Biological Sampling and Interpretation

August 20, 2019

Good morning!

Week 6

Midsemester test nightmare

Week 6

What we will do today

Week 6

A little simulation of why we divide by \(n-1\), not \(n\) when calculating the standard deviation
Quick recap of the box1-box2 example
What is a t-test?
What different t-tests exist?
What is a t-distribution?
What is one-tailed vs. two-tailed testing?
How to do a t-test in R
What assumptions need to be met?

Why we divide by \(n-1\), not \(n\) when calculating the standard deviation

Week 6

pop = rnorm(100000) #base population

sd1 = NULL #initial sample 1 (with nothing in it)
sd2 = NULL #initial sample 2 (with nothing in it)

for (i in 1:1000) { #take 1000 samples, append them to sd1 and sd2
  s1 = sample(pop, 5) #take a sample of 5 from the population
  sd1 = append(sd1, sqrt(sum((s1 - mean(s1))^2)/(length(s1) - 1))) #sd with n-1
  sd2 = append(sd2, sqrt(sum((s1 - mean(s1))^2)/length(s1))) #sd with n
}

par(mfrow = c(1, 2)) #change parameter settings to a 1x2 plotting area
hist(sd1, xlim = c(0, 2)) #draw a histogram of 
abline(v = 1, col = 'red')
abline(v = mean(sd1), col = 'green')
hist(sd2, xlim = c(0, 2))
abline(v = 1, col = 'red')
abline(v = mean(sd2), col = 'green')

Why we divide by \(n-1\), not \(n\) when calculating the standard deviation

Week 6

Recap week 5

Week 6

pnorm(q = 160, mean = 164, sd = 6)
[1] 0.2524925

Is a value that we'd get 25% of the time by chance rare?

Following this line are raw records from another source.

(* ===== verification/NetSpec.v ===== *)
(** * Datagrams from one host to another

    The checksum of UDP, the frame that [udp_write] builds and what happens to
    it at the receiver; the replies to ICMP echo requests. *)
From S2P Require Import Prelude CString Bmap Net NetWire.

Module NetSpec.
Import Net NetWire.

(** ** The checksum of UDP *)

(** The bytes that the checksum goes over: the pseudo header and the datagram. *)
Definition pseudo (saddr daddr proto len : Z) (dgram : list Z) : list Z :=
  be32 saddr (be32 daddr (0 :: proto :: be16 len dgram)).
(** The single folding of [udp_csum]. *)
Definition fold1 (s : Z) : Z := s mod 65536 + s / 65536.

Lemma udp_sum_S n i e b k sum :
  udp_sum (S n) i (e ++ b) (length e + k) sum =
  (w ← get16 b k; udp_sum n (S i) (e ++ b) (length e + (k + 2)) (sum +u (if decide (i < 4)%nat then htons w else w))).
Proof. cbn [udp_sum]. rewrite get16_app. by rewrite Nat.add_assoc. Qed.
Lemma udp_sum_header n e sp dp len cs r sum :
  0 <= sp < 65536 -> 0 <= dp < 65536 -> 0 <= len < 65536 -> 0 <= cs < 65536 -> 0 <= sum < 2 ^ 31 ->
  udp_sum (S (S (S (S n)))) 0 (e ++ host_udp sp dp len cs r) (length e) sum =
  udp_sum n 4 (e ++ host_udp sp dp len cs r) (length e + 8) (sum + htons sp + htons dp + htons len + htons cs).
Proof.
  intros H1 H2 H3 H4 Hs. pose proof (htons_range _ H1). pose proof (htons_range _ H2). pose proof (htons_range _ H3). pose proof (htons_range _ H4).
  replace (length e) with (length e + 0)%nat at 1 by lia. unfold host_udp, le16.
  rewrite udp_sum_S, get16_hd. cbn [mbind res_bind]. rewrite le16_val, decide_True by (done || lia).
  rewrite udp_sum_S. cbn [Nat.add]. rewrite !get16_S, get16_hd. cbn [mbind res_bind]. rewrite le16_val, decide_True by (done || lia).
  rewrite udp_sum_S. cbn [Nat.add]. rewrite !get16_S, get16_hd. cbn [mbind res_bind]. rewrite le16_val, decide_True by (done || lia).
  rewrite udp_sum_S. cbn [Nat.add]. rewrite !get16_S, get16_hd. cbn [mbind res_bind]. rewrite le16_val, decide_True by (done || lia).
  rewrite (u32_small (sum + htons sp)), (u32_small (sum + htons sp + htons dp)), (u32_small (sum + htons sp + htons dp + htons len)) by lia.
  rewrite u32_small by lia. reflexivity.
Qed.

Section Csum.
Variables (e r : list Z) (h : iphdr) (sp dp cs : Z) (l : list Z).
Hypotheses (Hwf : ip_wf h) (Hsp : 0 <= sp < 65536) (Hdp : 0 <= dp < 65536) (Hcs : 0 <= cs < 65536)
  (Hl : Forall is_byte l) (Hlen : 8 + Z.of_nat (length l) < 65536).

Let len := 8 + Z.of_nat (length l).
Let frame := e ++ host_ip h (host_udp sp dp len cs l).
Definition csum_total : Z := wsum (pseudo (h_saddr h) (h_daddr h) (h_proto h) len (net_udp sp dp len cs l)).

Lemma frame_split : frame = (e ++ host_ip h []) ++ host_udp sp dp len cs l.
Proof. unfold frame. by rewrite <- app_assoc. Qed.
Lemma host_ip_length : length (e ++ host_ip h []) = (length e + 20)%nat.
Proof. by rewrite length_app. Qed.

Lemma host_fields :
  ip_saddr frame (length e) = Ok (h_saddr h) /\ ip_daddr frame (length e) = Ok (h_daddr h) /\
  ip_proto frame (length e) = Ok (h_proto h) /\ ip_len frame (length e) = Ok (h_len h) /\
  get8 frame (length e + 8) = Ok (h_ttl h).
Proof.
  destruct Hwf as (H1 & H2 & H3 & H4 & H5 & H6 & H7 & H8 & H9 & H10 & H11 & H12).
  unfold ip_saddr, ip_daddr, ip_proto, ip_len, frame, host_ip, le32, le16.
  split_and!; frame_ops; rewrite ?le32_val, ?le16_val by lia; reflexivity.
Qed.
Lemma udp_fields :
  let u := (length e + 20)%nat in
  udp_sport frame u = Ok sp /\ udp_dport frame u = Ok dp /\ udp_len frame u = Ok len /\ udp_check frame u = Ok cs.
Proof.
  intros u. unfold u. rewrite <- host_ip_length, frame_split. unfold udp_sport, udp_dport, udp_len, udp_check, host_udp, le16.
  rewrite (at_0 get16). split_and!; frame_ops; rewrite ?le16_val by (unfold len; lia); reflexivity.
Qed.
Lemma total_sum :
  csum_total = htonl (h_saddr h) mod 65536 + htonl (h_saddr h) / 65536 + (htonl (h_daddr h) mod 65536 + htonl (h_daddr h) / 65536)
    + htons (h_proto h) + htons len + htons sp + htons dp + htons len + htons cs + wsum l.
Proof.
  destruct Hwf as (H1 & H2 & H3 & H4 & H5 & H6 & H7 & H8 & H9 & H10 & H11 & H12). unfold is_byte in H9.
  unfold csum_total, pseudo. rewrite !wsum_be32 by lia.
  change (0 :: h_proto h :: be16 len (net_udp sp dp len cs l)) with ([0; h_proto h] ++ be16 len (net_udp sp dp len cs l)).
  rewrite wsum_app by (exists 1%nat; reflexivity). unfold net_udp. rewrite !wsum_be16 by (unfold len; lia). cbn [wsum].
  rewrite (htons_val (h_proto h)) by lia. rewrite (Z.div_small (h_proto h)), (Z.mod_small (h_proto h)) by lia. change (0 mod 256) with 0. lia.
Qed.

Lemma udp_csum_val : udp_csum frame (length e + 20) (length e) = Ok (u16 (Z.lnot (fold1 csum_total))) /\ 0 <= csum_total < 2 ^ 32.
Proof.
  destruct host_fields as (F1 & F2 & F3 & _). destruct udp_fields as (_ & _ & F4 & _).
  destruct Hwf as (H1 & H2 & H3 & H4 & H5 & H6 & H7 & H8 & H9 & H10 & H11 & H12). unfold is_byte in H9.
  assert (Hln : 0 <= len < 65536) by (unfold len; lia).
  pose proof (htonl_range _ H11) as [A1 A2]. pose proof (htonl_range _ H12) as [A3 A4].
  pose proof (htons_range (h_proto h) ltac:(lia)). pose proof (htons_range len Hln). pose proof (htons_range sp Hsp). pose proof (htons_range dp Hdp). pose proof (htons_range cs Hcs).
  pose proof (wsum_bound l Hl). pose proof total_sum as T. assert (HT : 0 <= csum_total < 2 ^ 32) by lia. split; [|exact HT].
  unfold udp_csum. rewrite F1, F2, F3, F4. cbn [mbind res_bind]. set (s0 := _ +u htons len).
  assert (Es : s0 = htonl (h_saddr h) mod 65536 + htonl (h_saddr h) / 65536 + (htonl (h_daddr h) mod 65536 + htonl (h_daddr h) / 65536) + htons (h_proto h) + htons len).
  { unfold s0. rewrite (u32_small (0 + _)) by lia. rewrite (u32_small (0 + _ + _)) by lia. rewrite (u32_small (0 + _ + _ + htons (h_proto h))) by lia. rewrite u32_small by lia. lia. }
  assert (Hdiv : len / 2 = 4 + Z.of_nat (length l) / 2) by (unfold len; apply (Z.div_add_l 4 2); lia).
  assert (Hn : Z.to_nat (len / 2) = S (S (S (S (length l / 2))))).
  { rewrite Hdiv. replace (Z.of_nat (length l) / 2) with (Z.of_nat (length l / 2)) by (rewrite Nat2Z.inj_div; reflexivity). lia. }
  assert (Hmod : len mod 2 = Z.of_nat (length l mod 2)).
  { unfold len. rewrite Nat2Z.inj_mod. change 8 with (4 * 2). rewrite Z.add_comm, Z.mod_add by lia. done. }
  assert (Hodd : len / 2 * 2 + len mod 2 = len) by (pose proof (Z.div_mod len 2); lia).
  rewrite Hn, Hmod. rewrite <- host_ip_length, frame_split. set (p := e ++ host_ip h []) in *.
  rewrite udp_sum_header by (done || lia). cbn [mbind res_bind]. set (s1 := s0 + _ + _ + _ + _).
  set (q := p ++ le16 sp (le16 dp (le16 len (le16 cs [])))).
  replace (p ++ host_udp sp dp len cs l) with (q ++ l) by (unfold q, host_udp, le16; by rewrite <- app_assoc).
  assert (Hq : length q = (length p + 8)%nat) by (unfold q; by rewrite length_app).
  rewrite <- Hq. pose proof (Nat.div_mod_eq (length l) 2) as Dl. rewrite udp_sum_tail by (done || lia).
  cbn [mbind res_bind]. replace (length p + Z.to_nat (2 * (len / 2)))%nat with (length q + 2 * (length l / 2))%nat.
  2:{ rewrite Hq, Hdiv. replace (Z.of_nat (length l) / 2) with (Z.of_nat (length l / 2)) by (rewrite Nat2Z.inj_div; reflexivity). lia. }
  assert (Hfin : forall x, x = csum_total -> Z.land x 0xFFFF +u Z.shiftr x 16 = fold1 csum_total).
  { intros x ->. unfold fold1. by apply fold_step. }
  assert (E1 : s1 + wsum l = csum_total) by (unfold s1; lia).
  assert (Hm : (length l mod 2 < 2)%nat) by (apply Nat.mod_upper_bound; lia).
  destruct (length l mod 2)%nat as [|[|k]] eqn:E; [| |lia].
  - change (Z.of_nat 0 =? 0) with true. cbn [mbind res_bind]. rewrite wsum_even by done. by rewrite Hfin.
  - change (Z.of_nat 1 =? 0) with false. destruct (wsum_odd l E) as (x & Hx & Ex). rewrite get8_app. unfold get8, rd. rewrite Hx. cbn [mbind res_bind].
    assert (Hxb : is_byte x) by (by eapply Forall_lookup_1 in Hx; [|exact Hl]). unfold is_byte in Hxb.
    assert (E2 : s1 + wsum (take (2 * (length l / 2)) l) + x = csum_total) by (rewrite <- Z.add_assoc, <- Ex; exact E1).
    rewrite E2, (u32_small csum_total) by exact HT. by rewrite Hfin.
Qed.
End Csum.
(** ** The frame of a datagram *)
Lemma be16_ntohs c r : 0 <= c < 65536 -> be16 (ntohs c) r = le16 c r.
Proof. intros Hc. unfold be16, le16, ntohs. change (swap16 c) with (htons c). rewrite htons_val by done. by rewrite lo_byte, hi_byte by apply byte_mod. Qed.
Lemma ntohs_range v : 0 <= v < 65536 -> 0 <= ntohs v < 65536.
Proof. apply htons_range. Qed.
Lemma htons_ntohs v : 0 <= v < 65536 -> htons (ntohs v) = v.
Proof. intros Hv. unfold htons, ntohs. by apply swap16_involutive. Qed.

The story with the two boxes

Week 6

The simplest experiment

Week 6

Only one response variable, one predictor
The predictor variable is binomial (e.g. treated, non-treated)
For example, we can ask if the movie 'Scream 2' is scarier than the original 'Scream'.
We could measure heart rates (which indicate anxiety) during both films and compare them.

This situation can be analysed with a t-test:

scream1 = c(180, 165, 122, 156, 170) #max heart rates scream1
scream2 = c(190, 145, 100, 138, 166) #max heart rates scream2
t.test(scream1, scream2)

The t-test

Week 6

Independent t-test (or simply t-test)
- Compares two means based on independent data.
- E.g. data from different groups of people
Paired (or dependent) t-test
- Compares two means based on related data.
- E.g. data from the same people measured at different times.
- Data from ‘matched’ samples (e.g. before - after)
One-tailed vs. two-tailed testing

Rationale for the t-test (1)

Week 6

Two samples are collected and the sample means calculated. These means might differ by either a little or a lot. Our null hypothesis is There is no difference between the samples
If the samples come from the same population, then we expect their means to be roughly equal (give or take a little due to chance)
We compare the difference between the sample means that we collected to the difference between the sample means that we would expect to obtain if there were no effect (i.e. if the null hypothesis were true). We use the standard deviation(s) as a gauge of the variability in our samples. Why does the spread in the two samples matter?

Rationale for the t-test (2)

Week 6

If the difference between the samples we have collected is unusually large then we can assume one of two things:
- There is no 'effect' (difference between samples) but sample means in our population fluctuate a lot and we have, by chance, collected at least one or two atypical samples.
- OR: the two samples come from different populations and are typical of their respective parent population. In this scenario, the difference between samples represents a genuine difference between the samples (and so the null hypothesis is incorrect).

As the observed difference between the sample means gets larger and the spread around the means gets smaller, the more confident we become that the second scenario (above) is correct (i.e. that the null hypothesis should be rejected)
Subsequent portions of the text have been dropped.